La piazza. Cino Zucchi è l’architetto che ha avuto il non facile compito di raddoppiare la superficie espositiva difendendo le cose più belle dell’edifico storico. Questo, lo ricordiamo, fu opera del 1959 di Amedeo Albertini ed era apprezzato soprattutto per la monumentale facciata curva, rivestita di pietra. Parlando da Milano, Zucchi ha ricordato come nacque l’idea della pelle di vetro che, un po’ come una carrozzeria, riveste buona parte del “telaio” del vecchio edificio. E poi la reinvenzione dei cortili, che una volta coperti amplificano, spettacolarizzano e tengono unito l’insieme. Quello maggiore, battezzato “la piazza” è stato completamente rivestito d’alluminio, diventando una della icone del nuovo museo: accoglie eventi speciali e convegni per le maggiori aziende, che contribuiscono in questo modo al bilancio del Mauto.
Nuove leve e vecchia guardia. Insieme ai creativi, i manager: Carlo Zunino al tempo presidente, e Rodolfo Gaffino direttore e “pivot” della riapertura. Entrambi uomini Fiat della vecchia guardia sono riusciti a condurre in porto un progetto complesso, con un budget di mille euro al metro quadro: un decimo di operazioni quali quella del MAXI di Roma, solo per citare un esempio. Zunino ha definito il museo che ereditò alla fine degli anni ’90, “una bella addormentata”, con molte rughe e poca voglia di conquistare nuovi visitatori. Gaffino ha elogiato il lavoro di squadra, senza nascondere qualche momento di incomprensione con il team creativo che, secondo lui, spingeva un po’ agli estremi. Ma il direttore “emerito” ha anche riconosciuto la genialità dell’approccio di Confino (secondo il quale due anfore greche in mostra sono capolavori, venti diventano un magazzino) e dello stile di Zucchi, che ha saputo aggiungere e ammodernare senza avvilire il passato. Un guardare al futuro, una ricerca di novità che il pubblico esige.

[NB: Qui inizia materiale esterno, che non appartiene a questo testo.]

(** A byte read when no sequence is open: an ASCII byte is emitted, a
    lead byte opens a sequence, any other byte is an error. *)
Definition start (b : Z) : decoder * list Z :=
  if b <=? 127 then (initial, [b])
  else if (194 <=? b) && (b <=? 223) then
    ({| codePoint := Z.land b 31; bytesSeen := 0; bytesNeeded := 1;
        lower := 128; upper := 191 |}, [])
  else if (224 <=? b) && (b <=? 239) then
    ({| codePoint := Z.land b 15; bytesSeen := 0; bytesNeeded := 2;
        lower := if b =? 224 then 160 else 128;
        upper := if b =? 237 then 159 else 191 |}, [])
  else if (240 <=? b) && (b <=? 244) then
    ({| codePoint := Z.land b 7; bytesSeen := 0; bytesNeeded := 3;
        lower := if b =? 240 then 144 else 128;
        upper := if b =? 244 then 143 else 191 |}, [])
  else (initial, [replacement]).

(** One byte through the decoder: the new state and the scalar values
    emitted. A byte that cannot continue the open sequence ends it with
    U+FFFD and is read again with no sequence open. *)
Definition step (st : decoder) (b : Z) : decoder * list Z :=
  if bytesNeeded st =? 0 then start b
  else if (b <? lower st) || (upper st <? b) then
    let '(st', out) := start b in (st', replacement :: out)
  else
    let cp := Z.lor (Z.shiftl (codePoint st) 6) (Z.land b 63) in
    if bytesSeen st + 1 =? bytesNeeded st then (initial, [cp])
    else ({| codePoint := cp; bytesSeen := bytesSeen st + 1;
             bytesNeeded := bytesNeeded st;
             lower := 128; upper := 191 |}, []).

(** The decoder over a byte sequence; an open sequence at the end is an
    error. *)
Fixpoint run (st : decoder) (bs : list Z) : list Z :=
  match bs with
  | [] => if bytesNeeded st =? 0 then [] else [replacement]
  | b :: bs' => let '(st', out) := step st b in out ++ run st' bs'
  end.

Definition decodeUtf8 (bs : list Z) : list Z := run initial bs.

(** The code units of a scalar value: a surrogate pair above U+FFFF. *)
Definition codeUnits (cp : Z) : jsstring :=
  if cp <? 65536 then [cp]
  else [55296 + Z.shiftr (cp - 65536) 10; 56320 + Z.land (cp - 65536) 1023].

(** The first scalar value of the output is dropped when it is U+FEFF. *)
Definition stripBOM (cps : list Z) : list Z :=
  match cps with
  | c :: rest => if c =? BOM then rest else cps
  | [] => []
  end.

Definition TextDecoder_decode (bs : octets) : jsstring :=
  flat_map codeUnits (stripBOM (decodeUtf8 (map Z_of_byte bs))).

(** Text that UTF-8 can carry: code units in range, every surrogate in a
    lead-trail pair. *)
Fixpoint wellFormed (s : jsstring) : Prop :=
  match s with
  | [] => True
  | c :: s' =>
      0 <= c < 65536 /\
      if isLead c then
        match s' with
        | d :: s'' => isTrail d = true /\ wellFormed s''
        | [] => False
        end
      else isTrail c = false /\ wellFormed s'
  end.

(** Scalar values: code points that are not surrogates. *)
Definition scalar (cp : Z) : Prop :=
  0 <= cp < 1114112 /\ ~ (55296 <= cp <= 57343).

Definition ascii (c : Z) : Prop := 0 <= c < 128.

End Utf8.

(** ** The primitives behind [crypto.subtle]

    AES-GCM, PBKDF2, HMAC and RSA-OAEP are supplied by the platform and
    are not reimplemented by the layer; they are an interface here. The
    checks that [crypto.subtle] performs around them (key usages, empty
    HMAC key, ciphertext shorter than the tag) are written out below. *)

Module Subtle.
Import Web.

Gli eventi futuri. Benedetto Camerana, presidente dal 2012 in poi e Mariella Mengozzi, direttore dal 2017, sembrano impegnati all’unisono. Hanno ricordato le nuove aggiunte, dalle sale virtuali dedicate al fondatore, Carlo Biscaretti di Ruffia, alla completa ristrutturazione del nuovo spazio per le temporanee, che quest’anno accoglierà i 90 (+1) anni di Pininfarina, e, in autunno, due interessanti omaggi al centenario di Giovanni Michelotti e agli anni ruggenti delle corse in salita (“Quei temerari sulle strade bianche”). Per l’estate, invece, è prevista una mostra su Pio Manzù, l’ecclettico designer della scuola di Ulm, che disegnò la Fiat 127 mezzo secolo fa.
Non è un programma da poco, dopo un anno da dimenticare ed un altro che, finora e in attesa del vaccino, ne ha ripercorso i traumi.